Chemical rearrangement and repair pathways of 1, N6-ethenoadenine

Abstract

1, N 6-Ethenoadenine (εA) is an exocyclic DNA adduct introduced to DNA by vinyl chloride and related compounds as well as in the consequence of oxidative stress and lipid peroxidation (LPO). This highly genotoxic DNA damage is chemically unstable and either depurinates or converts into pyrimidine ring-opened secondary lesions. We have studied the structures of derivatives formed during εA chemical rearrangement and identified enzymes repairing one of the rearrangement products. Rearrangement involves a water molecule addition to the C(2)N(3) bond of εA, resulting in formation of pyrimidine ring-closed B1 product, which is in equilibrium with pyrimidine ring-opened B2 compound.

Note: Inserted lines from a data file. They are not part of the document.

Definition SENSITIVE_PATH_PATTERN : regex := sensitive_path [RLitI "secret"; RLitI "token"; private_key; RLitI "credential"].

Definition isSensitivePath (value : string) : bool := rx_test SENSITIVE_PATH_PATTERN (normalizePathSlashes value).

Section Policy.
Context (cwd : string) (hostname : string -> option string).

(** The segments of [path.resolve(value)]. *)
Definition resolved_segments (value : string) : list string :=
  collapse_clamped (pathSegments (if startsWith "/" value then value else (cwd ++ "/" ++ value)%string)) [].

(** [path.resolve(value)]: the path without its dots, from the root on. *)
Definition path_resolve (value : string) : string := ("/" ++ join "/" (resolved_segments value))%string.

(** The trailing slashes of a path become nothing, or a slash if they are the value. *)
Definition normalize (value : string) : string :=
  let s := normalizePathSlashes (path_resolve value) in
  let kept := stripTrailing slash s in
  let suffix := slice (String.length kept) s in
  if is_empty suffix then s else if String.eqb value suffix then (kept ++ "/")%string else kept.

Definition text_inside (parent child : string) : bool := String.eqb child parent || startsWith (parent ++ "/") child.

Definition isInside (parent child : string) : bool := text_inside (normalize parent) (normalize child).

Definition stripGlobSuffix (pattern : string) : string :=
  if endsWith "/**" pattern then slice_to (String.length pattern - 3) pattern
  else if endsWith "/*" pattern then slice_to (String.length pattern - 2) pattern else pattern.

Definition matchesPattern (pattern candidate : string) : bool :=
  text_inside (normalize (stripGlobSuffix pattern)) (normalize candidate).

Definition matchesAny (patterns : list string) (candidate : string) : bool :=
  existsb (fun pattern => matchesPattern pattern candidate) patterns.

(** [a ?? b] *)
Definition or_else {A} (a b : option A) : option A :=
  match a with
  | Some _ => a
  | None => b
  end.

Definition resolvedDecisionPath (resolved : ResolvedSandboxPath) : option string :=
  or_else (rs_realPath resolved) (rs_nearestExistingParentRealPath resolved).

Definition rootEscaped (policy : SandboxPolicy) (resolved : ResolvedSandboxPath) : bool :=
  match resolvedDecisionPath resolved with
  | None => true
  | Some candidate => negb (isInside (fp_root (sp_filesystem policy)) candidate)
  end.

Definition decide_read (fs : FilesystemPolicy) (candidate path : string) : SandboxDecision :=
  if matchesAny (fp_readDeny fs) candidate || matchesAny (fp_readDeny fs) path then
    decision false "path.read_deny" "Read path matches a deny rule."
  else if negb (matchesAny (fp_readAllow fs) candidate) then
    decision false "path.read_not_allowed" "Read path is not in an allow rule."
  else decision true "path.read_allow" "Read path is allowed.".

Definition decide_write (fs : FilesystemPolicy) (candidate path : string) : SandboxDecision :=
  if matchesAny (fp_denyWrite fs) candidate || matchesAny (fp_denyWrite fs) path then
    decision false "path.deny_write" "Write path matches an unoverrideable denyWrite rule."
  else if matchesAny (fp_writeAllow fs) candidate || matchesAny (fp_tempWrite fs) candidate then
    decision true "path.write_allow" "Write path is allowed."
  else decision false "path.write_not_allowed" "Write path is not in an allow rule.".

Definition decidePathAccess (policy : SandboxPolicy) (request : PathAccessRequest) (resolver : SandboxPathResolver) :
    result string SandboxDecision :=
  let fs := sp_filesystem policy in
  let path := pq_path request in
  if bool_decide (sp_mode policy = sandbox_off) then Ok (decision true "sandbox.off" "Sandbox policy is disabled.")
  else if has_nul path then Ok (decision false "path.invalid" "Path contains a NUL byte.")
  else if isSensitivePath path then Ok (decision false "path.secret" "Sensitive credential-like paths are denied.")
  else
    resolved <-? resolver path ;;
    if text_true (rs_error resolved) then Ok (decision false "path.resolve_error" (default EmptyString (rs_error resolved)))
    else if rootEscaped policy resolved then
      Ok (decision false "path.root_escape" "Resolved path is outside the sandbox root.")
    else if flag_true (rs_isSymlink resolved) && negb (fp_followSymlinks fs) then
      Ok (decision false "path.symlink" "Symlink traversal is denied by policy.")
    else
      let candidate := default path (resolvedDecisionPath resolved) in
      Ok (match pq_kind request with
          | access_read => decide_read fs candidate path
          | access_write => decide_write fs candidate path
          end).

(** ** The network *)

Definition hostFromRequest (request : NetworkAccessRequest) : option string :=
  if text_true (nq_host request) then toLowerCase <$> nq_host request
  else if negb (text_true (nq_url request)) then None
  else url ← nq_url request; toLowerCase <$> hostname url.

Definition hostMatches (patterns : list string) (host : string) : bool :=
  existsb (fun pattern => let normalized := toLowerCase pattern in
                          String.eqb host normalized || endsWith ("." ++ normalized) host) patterns.

Definition decideNetworkAccess (policy : SandboxPolicy) (request : NetworkAccessRequest) : SandboxDecision :=
  let net := sp_network policy in
  if bool_decide (sp_mode policy = sandbox_off) then decision true "sandbox.off" "Sandbox policy is disabled."
  else if flag_true (nq_browser request) || text_true (nq_unixSocketPath request) then
    decision false "network.socket_or_browser" "Browser and Unix socket access is denied by default."
  else if bool_decide (np_mode net = net_none) then decision false "network.none" "Network access is disabled by policy."
  else if flag_true (nq_loopback request) then
    match np_mode net with
    | net_loopback | net_domain_allowlist | net_all_explicit =>
        decision true "network.loopback" "Loopback access is allowed."
    | net_none => decision false "network.loopback_denied" "Loopback access is denied."
    end
  else
    match hostFromRequest request with
    | None | Some EmptyString => decision false "network.unknown_host" "Network host could not be resolved from request."
    | Some host =>
        if hostMatches (np_deniedDomains net) host then decision false "network.domain_deny" "Host matches a denied domain."
        else if bool_decide (np_mode net = net_all_explicit) then
          decision true "network.explicit_all" "Explicit network profile allows outbound host access."
        else if bool_decide (np_mode net = net_domain_allowlist) && hostMatches (np_allowedDomains net) host then
          decision true "network.domain_allow" "Host matches an allowed domain."
        else decision false "network.domain_not_allowed" "Host is not allowed by network policy."
    end.

Definition decideSandboxFallback (policy : SandboxPolicy) (backend : SandboxBackendStatus) : SandboxFallbackDecision :=
  let fallback d shell exec :=
    {| fd_decision := d; fd_allowShell := shell; fd_allowExec := exec; fd_allowReadOnlyTools := true |} in
  if bool_decide (sp_mode policy = sandbox_off) then
    fallback (decision true "sandbox.off" "Sandbox policy is disabled.") true true
  else if bs_backendAvailable backend then
    fallback (decision true "sandbox.backend_available" "Sandbox backend is available.")
      (pp_allowShell (sp_process policy)) (pp_allowExec (sp_process policy))
  else if bool_decide (sp_mode policy = sandbox_audit) then
    fallback (decision true "sandbox.audit_fallback" "Audit mode permits execution without backend.") true true
  else
    fallback (decision false "sandbox.backend_missing" "Enforce mode blocks shell and exec when no backend is available.")
      false false.

(** ** Merging *)

Record FilesystemOverride : Type := {
  fo_root : option string;
  fo_readAllow : option (list string);
  fo_readDeny : option (list string);
  fo_writeAllow : option (list string);
  fo_denyWrite : option (list string);
  fo_tempWrite : option (list string);
}.

Record NetworkOverride : Type := {
  no_mode : option NetworkMode;
  no_allowedDomains : option (list string);
  no_deniedDomains : option (list string);
  no_allowUnixSockets : option (list string);
}.

Record ProcessOverride : Type := {
  po_allowExec : option bool;
  po_allowShell : option bool;
}.

(** [Partial<SandboxPolicy>]: what the merge reads of it. *)
Record SandboxOverride : Type := {
  so_mode : option SandboxMode;
  so_profile : option SandboxProfile;
  so_filesystem : option FilesystemOverride;
  so_network : option NetworkOverride;
  so_process : option ProcessOverride;
}.

Definition union (base : list string) (override : option (list string)) : list string := dedup (base ++ default [] override).

(** What one pair of patterns adds. *)
Definition intersect_pair (candidate entry : string) : list string :=
  if String.eqb (normalize candidate) (normalize entry) then [candidate]
  else if matchesPattern entry candidate then [candidate]
  else if matchesPattern candidate entry then [entry] else [].

Definition intersectOrBase (base : list string) (override : option (list string)) : list string :=
  match override with
  | None => base
  | Some override => dedup (concat (map (fun candidate => concat (map (intersect_pair candidate) base)) override))
  end.

Definition network_rank (mode : NetworkMode) : nat :=
  match mode with
  | net_none => 0
  | net_loopback => 1
  | net_domain_allowlist => 2
  | net_all_explicit => 3
  end.

Definition narrowNetworkMode (base : NetworkMode) (override : option NetworkMode) : NetworkMode :=
  match override with
  | None => base
  | Some override => if (network_rank override <=? network_rank base)%nat then override else base
  end.

Definition mergeSandboxPolicy (base : SandboxPolicy) (override : SandboxOverride) (options_allowBroaden : option bool) :
    SandboxPolicy :=
  let allowBroaden := bool_decide (options_allowBroaden = Some true) in
  let fs := sp_filesystem base in
  let net := sp_network base in
  let narrowed list given := if allowBroaden then default list given else intersectOrBase list given in
  let flag own given := if allowBroaden then default own given else own && default true given in
  {| sp_mode := default (sp_mode base) (so_mode override);
     sp_profile := default (sp_profile base) (so_profile override);
     sp_filesystem :=
       {| fp_root := default (fp_root fs) (so_filesystem override ≫= fo_root);
          fp_readAllow := narrowed (fp_readAllow fs) (so_filesystem override ≫= fo_readAllow);
          fp_readDeny := union (fp_readDeny fs) (so_filesystem override ≫= fo_readDeny);
          fp_writeAllow := narrowed (fp_writeAllow fs) (so_filesystem override ≫= fo_writeAllow);
          fp_denyWrite := union (fp_denyWrite fs) (so_filesystem override ≫= fo_denyWrite);
          fp_tempWrite := narrowed (fp_tempWrite fs) (so_filesystem override ≫= fo_tempWrite);
          fp_followSymlinks := false |};
     sp_network :=
       {| np_mode :=
            let given := so_network override ≫= no_mode in
            if allowBroaden then default (np_mode net) given else narrowNetworkMode (np_mode net) given;
          np_allowedDomains := narrowed (np_allowedDomains net) (so_network override ≫= no_allowedDomains);
          np_deniedDomains := union (np_deniedDomains net) (so_network override ≫= no_deniedDomains);
          np_allowUnixSockets := narrowed (np_allowUnixSockets net) (so_network override ≫= no_allowUnixSockets);
          np_allowBrowser := false |};
     sp_process :=
       {| pp_allowExec := flag (pp_allowExec (sp_process base)) (so_process override ≫= po_allowExec);
          pp_allowShell := flag (pp_allowShell (sp_process base)) (so_process override ≫= po_allowShell);
          pp_allowPrivilege := false |} |}.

B2 further deformylates to yield compound C. N-Glycosidic bond of compound C is unstable and C depurinates, yielding compound D. These secondary lesions are not repaired by alkylpurine DNA N-glycosylase, which excises the parental εA. Compound B, when paired with thymine and cytosine is efficiently excised by Escherichia coli formamidopirymidine DNA N-glycosylase (Fpg), and thymine glycol DNA N-glycosylases from E. coli (Nth) and Saccharomyces cerevisiae (Ntg2). B is eliminated from B:G pair only by Nth and Ntg2 glycosylases, however none of the enzymes studied is excising B from B:A pair. This enables finishing of rearrangement, formation of AP sites and subsequently DNA strand breaks. During in vitro translesion synthesis, C is much easier bypassed by DNA polymerases, than compound B, and also than the parental εA as well as than the AP site. This bypass beyond C proceeds mainly by misinsertion of adenine and guanine, or by insertion of thymine, the latter restoring the parental A:T pair. Alternatively, looping out of adducted nucleotide alone or with adjacent one generates one- or two-nucleotide deletions. This may explain the previously reported 20-fold higher mutagenic potency of product C in comparison to εA in E. coli [Biochemistry 32 (1993) 12793].